Did the U.S. State Department Have Anything To Do with the Attempted Assassination of Argentine Vice-President Cristina Fernández De Kirchner?
Sept. 6, 2022 (EIRNS)—This is a question that is being asked with growing urgency in significant circles in Argentina, Mexico, and other Ibero-American nations, who are outraged by the brazen attempted assassination of Argentine Vice-President Cristina Fernández de Kirchner on Sept. 1, and its implications for the region and the world.
For example, on the Sept. 5 edition of the Mexican radio program “Journalists’ Voices,” host Celeste Sáenz—who is also the Secretary General of the Journalists’ Club of Mexico—opened the show by stating that “it is scandalous that the Center for Countering Disinformation in Ukraine is being financed by the U.S., and that journalists are being fingered as ‘information terrorists.’ Just how far does the U.S. want to go? Just look at the way they’ve treated Julian Assange.” Sáenz then drew the connection to the Cristina Fernández de Kirchner case, and turned the floor over to EIR’s Mexican representative, Gerardo Castilleja, to both elaborate on that connection and invite journalists to attend the Sept. 7 international press conference on this matter.

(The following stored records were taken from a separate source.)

(** [_to_domain]: a core row and its satellites as the flat intent. *)
Definition to_domain (d : db) (i : uuid) (c : CoreRow) (st : SecurityType) : TradeIntentData :=
  let price := price_params d !! i in
  let trailing := trailing_params d !! i in
  let twap := twap_params d !! i in
  {| i_id := i; i_owner_user_id := c_owner_user_id c; i_symbol := c_symbol c;
     i_strategy := c_strategy c; i_execution_mode := c_execution_mode c;
     i_quantity_lots := c_quantity_lots c;
     i_target_price_original := pp_target_price_original <$> price;
     i_target_price_effective := pp_target_price_effective <$> price;
     i_trigger_reference_price_type := c_trigger_reference_price_type c;
     i_trading_date := c_trading_date c; i_time_in_force := c_time_in_force c;
     i_status := c_status c; i_created_at := c_created_at c; i_updated_at := c_updated_at c;
     i_cancelled_at := c_cancelled_at c; i_triggered_at := c_triggered_at c;
     i_transaction_mode := c_transaction_mode c; i_notification_mode := c_notification_mode c;
     i_filled_quantity_lots := c_filled_quantity_lots c; i_last_fill_at := c_last_fill_at c;
     i_trail_mode := tp_trail_mode <$> trailing; i_trail_value := tp_trail_value <$> trailing;
     i_baseline := trailing ≫= tp_baseline;
     i_dynamic_trigger_price := trailing ≫= tp_dynamic_trigger_price;
     i_baseline_updated_at := trailing ≫= tp_baseline_updated_at;
     i_security_type := st; i_position_side := wp_position_side <$> twap;
     i_twap_interval_seconds := wp_interval_seconds <$> twap;
     i_twap_end_time := wp_end_time <$> twap; i_twap_start_at := wp_start_at <$> twap;
     i_twap_end_at := wp_end_at <$> twap;
     i_twap_available_slice_count := wp_available_slice_count <$> twap;
     i_twap_materialized_slice_count := wp_materialized_slice_count <$> twap |}.

(** A row of [_core_with_symbol_type]: the core row joined with the type of
    its symbol; a row whose symbol is missing is not in the join. *)
Definition with_symbol_type (d : db) (c : CoreRow) : option (CoreRow * string) :=
  match symbols d !! c_symbol c with Some s => Some (c, sy_instrument_type s) | None => None end.

(** [SecurityType(instrument_type)] *)
Definition parse_security_type (s : string) : res SecurityType :=
  match security_type_of s with
  | Some st => Ok st
  | None => Raise (ValueError (s ++ " is not a valid SecurityType")%string)
  end.

Section Repository.
  Context {P : Type}.

(** The arguments of [create]. *)
Record CreateArgs : Type := mkCreateArgs {
  a_owner_user_id : uuid;
  a_symbol : string;
  a_strategy : string;
  a_quantity_lots : Z;
  a_target_price_original : option dec;
  a_target_price_effective : option dec;
  a_trigger_reference_price_type : string;
  a_trading_date : date;
  a_time_in_force : string;
  a_execution_mode : string;
  a_status : string;
  a_transaction_mode : string;
  a_notification_mode : string;
  a_trail_mode : option string;
  a_trail_value : option dec;
  a_baseline : option dec;
  a_dynamic_trigger_price : option dec;
  a_baseline_updated_at : option datetime;
}.

(** The consistency checks at the head of [create]. *)
Definition check_create_args (a : CreateArgs) : res unit :=
  let strategy := a_strategy a in
  let is_trailing := String.eqb strategy TRAILING_STRATEGY in
  if String.eqb strategy TWAP_STRATEGY then Raise (ValueError "create() does not handle TWAP")
  else
    let? _ :=
      (if is_trailing then
         if is_none (a_trail_mode a) || is_none (a_trail_value a) then
           Raise (ValueError "trailing_stop_alert requires trail_mode and trail_value")
         else Ok tt
       else if is_some (a_trail_mode a) || is_some (a_trail_value a) || is_some (a_baseline a) ||
               is_some (a_dynamic_trigger_price a) || is_some (a_baseline_updated_at a) then
         Raise (ValueError (strategy ++ " must not carry trailing params")%string)
       else Ok tt) in
    if negb is_trailing && negb (str_in strategy MARKET_ORDER_STRATEGIES) then
      if is_none (a_target_price_original a) || is_none (a_target_price_effective a) then
        Raise (ValueError (strategy ++ " requires a target price")%string)
      else Ok tt
    else if is_some (a_target_price_original a) || is_some (a_target_price_effective a) then
      Raise (ValueError (strategy ++ " must not carry a target price")%string)
    else Ok tt.

Definition core_of_args (a : CreateArgs) (dedup_key : string) (now : datetime) : CoreRow :=
  mkCore (a_owner_user_id a) (a_symbol a) (a_strategy a) (a_execution_mode a) (a_quantity_lots a)
    (a_trigger_reference_price_type a) (a_trading_date a) (a_time_in_force a) (a_status a) None None
    (a_transaction_mode a) (a_notification_mode a) 0 None dedup_key now now.

(** The duplicate looked up before the insert. *)
Definition is_duplicate (a : CreateArgs) (dedup_key : string) (c : CoreRow) : bool :=
  (c_owner_user_id c =? a_owner_user_id a) && String.eqb (c_symbol c) (a_symbol a) &&
  String.eqb (c_strategy c) (a_strategy a) && String.eqb (c_dedup_key c) dedup_key &&
  (c_quantity_lots c =? a_quantity_lots a) && (c_trading_date c =? a_trading_date a) &&
  is_open (c_status c).

Definition insert_core (i : uuid) (r : CoreRow) : M P unit :=
  insert_checked (core_violation i r) (fun d => set_cores (<[i := r]> (cores d)) d).
Definition insert_price_params (i : uuid) (r : PriceParamsRow) : M P unit :=
  insert_checked (price_violation i r) (fun d => set_price_params (<[i := r]> (price_params d)) d).
Definition insert_trailing_params (i : uuid) (r : TrailingParamsRow) : M P unit :=
  insert_checked (trailing_violation i r) (fun d => set_trailing_params (<[i := r]> (trailing_params d)) d).

(** The flush of [create]: the core row, then its satellites. *)
Definition flush_create (i : uuid) (a : CreateArgs) (dedup_key : string) : M P unit :=
  do now <- sql_now;
  do_ insert_core i (core_of_args a dedup_key now);
  do_ (match a_target_price_effective a, a_target_price_original a with
       | Some effective, Some original => insert_price_params i (mkPriceParams original effective)
       | _, _ => ret tt
       end);
  if String.eqb (a_strategy a) TRAILING_STRATEGY then
    match a_trail_mode a, a_trail_value a with
    | Some mode, Some value =>
        insert_trailing_params i (mkTrailingParams mode value (a_baseline a)
          (a_dynamic_trigger_price a) (a_baseline_updated_at a))
    | _, _ => ret tt
    end
  else ret tt.

(** [create] *)
Definition create (a : CreateArgs) : M P uuid :=
  do_ lift (check_create_args a);
  let dedup_key := build_dedup_key (a_strategy a) (a_target_price_effective a) (a_trail_mode a)
                     (a_trail_value a) None in
  let duplicate_error := DuplicateIntentError (a_owner_user_id a) (a_symbol a) (a_strategy a) in
  do duplicates <- query (fun d => select_where (fun _ c => is_duplicate a dedup_key c) (cores d));
  match duplicates with
  | _ :: _ :: _ => raise (RuntimeError "MultipleResultsFound")
  | [_] => raise duplicate_error
  | [] =>
      do i <- uuid4;
      do_ try_except (flush_create i a dedup_key)
            (fun e => match e with IntegrityError _ => raise duplicate_error | _ => raise e end);
      ret i
  end.

(** The row of [_core_with_symbol_type().where(id == intent_id)]. *)
Definition get_core (intent_id : uuid) : M P (option (CoreRow * string)) :=
  query (fun d => cores d !! intent_id ≫= with_symbol_type d).

(** [find_by_id] *)
Definition find_by_id (intent_id owner_user_id : uuid) : M P TradeIntentData :=
  do row <- get_core intent_id;
  match row with
  | None => raise (IntentNotFoundError intent_id)
  | Some (c, instrument_type) =>
      if negb (c_owner_user_id c =? owner_user_id) then raise (IntentNotFoundError intent_id)
      else
        do st <- lift (parse_security_type instrument_type);
        query (fun d => to_domain d intent_id c st)
  end.

Definition update_cores (p : uuid -> CoreRow -> bool) (f : CoreRow -> CoreRow) : M P unit :=
  execute (fun d => set_cores (update_where p f (cores d)) d).

(** [cancel] *)
Definition cancel (intent_id owner_user_id : uuid) : M P TradeIntentData :=
  do row <- get_core intent_id;
  match row with
  | None => raise (IntentNotFoundError intent_id)
  | Some (c, instrument_type) =>
      if negb (c_owner_user_id c =? owner_user_id) then raise (IntentNotFoundError intent_id)
      else if String.eqb (c_status c) "cancelled" then
        do st <- lift (parse_security_type instrument_type);
        query (fun d => to_domain d intent_id c st)
      else if negb (str_in (c_status c) CANCELLABLE_STATUSES) then
        raise (CancelNotAllowedError intent_id (c_status c))
      else
        do now <- sql_now;
        let c' := core_set "cancelled" (Some now) (c_triggered_at c) (c_last_fill_at c)
                    (c_filled_quantity_lots c) now c in
        do_ update_cores (fun i _ => i =? intent_id) (fun x =>
              core_set "cancelled" (Some now) (c_triggered_at x) (c_last_fill_at x)
                (c_filled_quantity_lots x) now x);
        do st <- lift (parse_security_type instrument_type);
        query (fun d => to_domain d intent_id c' st)
  end.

As Castilleja and EIR have made clear, there are three interrelated sets of facts that are cause for alarm:
1) Fernando Sabag Montiel, the would-be assassin of the Argentine Vice President, had prominent tattoos on his body of the symbols of the Ukrainian Azov Battalion, including the “Black Sun” and the Azov swastika, while his Facebook page showed his great admiration for various neo-Nazi groups.
2) This Nazi Azov pattern was also prominent with the perpetrators of the bloody massacre in Buffalo, New York, in May of this year, and the carnage at two mosques in Christchurch, New Zealand, in March of 2019.

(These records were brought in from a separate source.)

(* ===== verification/Samples.v ===== *)
(** * Sample states

    A small database and the quotes and intents the witnesses of the other
    files evaluate the theorems on. *)

From S2P Require Import Prelude Decimal Datetime Errors Price Intent Tables Store CoreSchema IntentRepo.

#[local] Open Scope string_scope.
#[local] Open Scope list_scope.
#[local] Open Scope Z_scope.

(** A database with one user, one tradable stock and nothing else. *)
Definition sample_db : db :=
  set_symbols {["2330" := mkSymbol "TSMC" "TWSE" "stock" "tradable"]}
    (set_users {[7 := mkUser "a@b.c" None "user" "active" false None None (DT 0 (Some 0)) (DT 0 (Some 0))]} empty_db).
Definition sample_time : datetime := combine_taipei 20601 (mk_time 10 0).
Definition world_of (d : db) : world unit := mkWorld d d tt 100 [] sample_time sample_time.

Definition sample_args (qty : Z) (price : dec) : CreateArgs :=
  mkCreateArgs 7 "2330" "buy_price_alert" qty (Some price) (Some price) "ask" 20601 "day" "notify_only" "active"
    "single_notification" "single" None None None None None.

Definition sample_row (qty : Z) : CoreRow := core_of_args (sample_args qty (Dec 600 0)) "600.00" sample_time.

Lemma sample_schema : schema_ok sample_db.
Proof. split; cbn; intros; by rewrite lookup_empty in *. Qed.

(** The same with one active buy alert at 600, with id 1. *)
Definition open_db : db :=
  set_price_params {[1 := mkPriceParams (Dec 600 0) (Dec 600 0)]}
    (set_cores (<[1 := sample_row 2]> (cores sample_db)) sample_db).

Lemma open_schema : schema_ok open_db.
Proof.
  refine (schema_ok_satellites _ _ _ _ _ _ (insert_core_ok sample_db 1 (sample_row 2) sample_schema _ _));
    [reflexivity|reflexivity| |done|discriminate|vm_compute; reflexivity].
  intros i Hi _. cbn in Hi |- *. apply lookup_insert_None in Hi as [_ Hi]. by apply lookup_singleton_None.
Qed.

Definition open_intent : TradeIntentData := to_domain open_db 1 (sample_row 2) STOCK.
Definition quote_at (bid ask last : option dec) : QuoteSnapshot :=
  mkQuote "2330" bid ask last sample_time sample_time.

3) The U.S. State Department is financing, sponsoring, and promoting the Ukrainian government agency, the Center for Countering Disinformation (CCD), which answers to that country’s Presidency, and which is publishing hit lists of national and international enemies whose so-called “disinformation” (that is, their promotion of a negotiated solution to the war) must be silenced. Many of those featured on the CCD hit list are then included in the list of “criminals to be eliminated” published by the avowedly fascist “Myrotvorets” website/hit squad in Ukraine. The Russian journalist Darya Dugina, assassinated on August 20, was on the Myrotvorets list before she was killed, and the next day they published her photo with a red line across it, along with the word “liquidated.” Myrotvorets features the same Nazi symbols used by the Azov Battalion in Ukraine, including the “Black Sun” and the Azov swastika.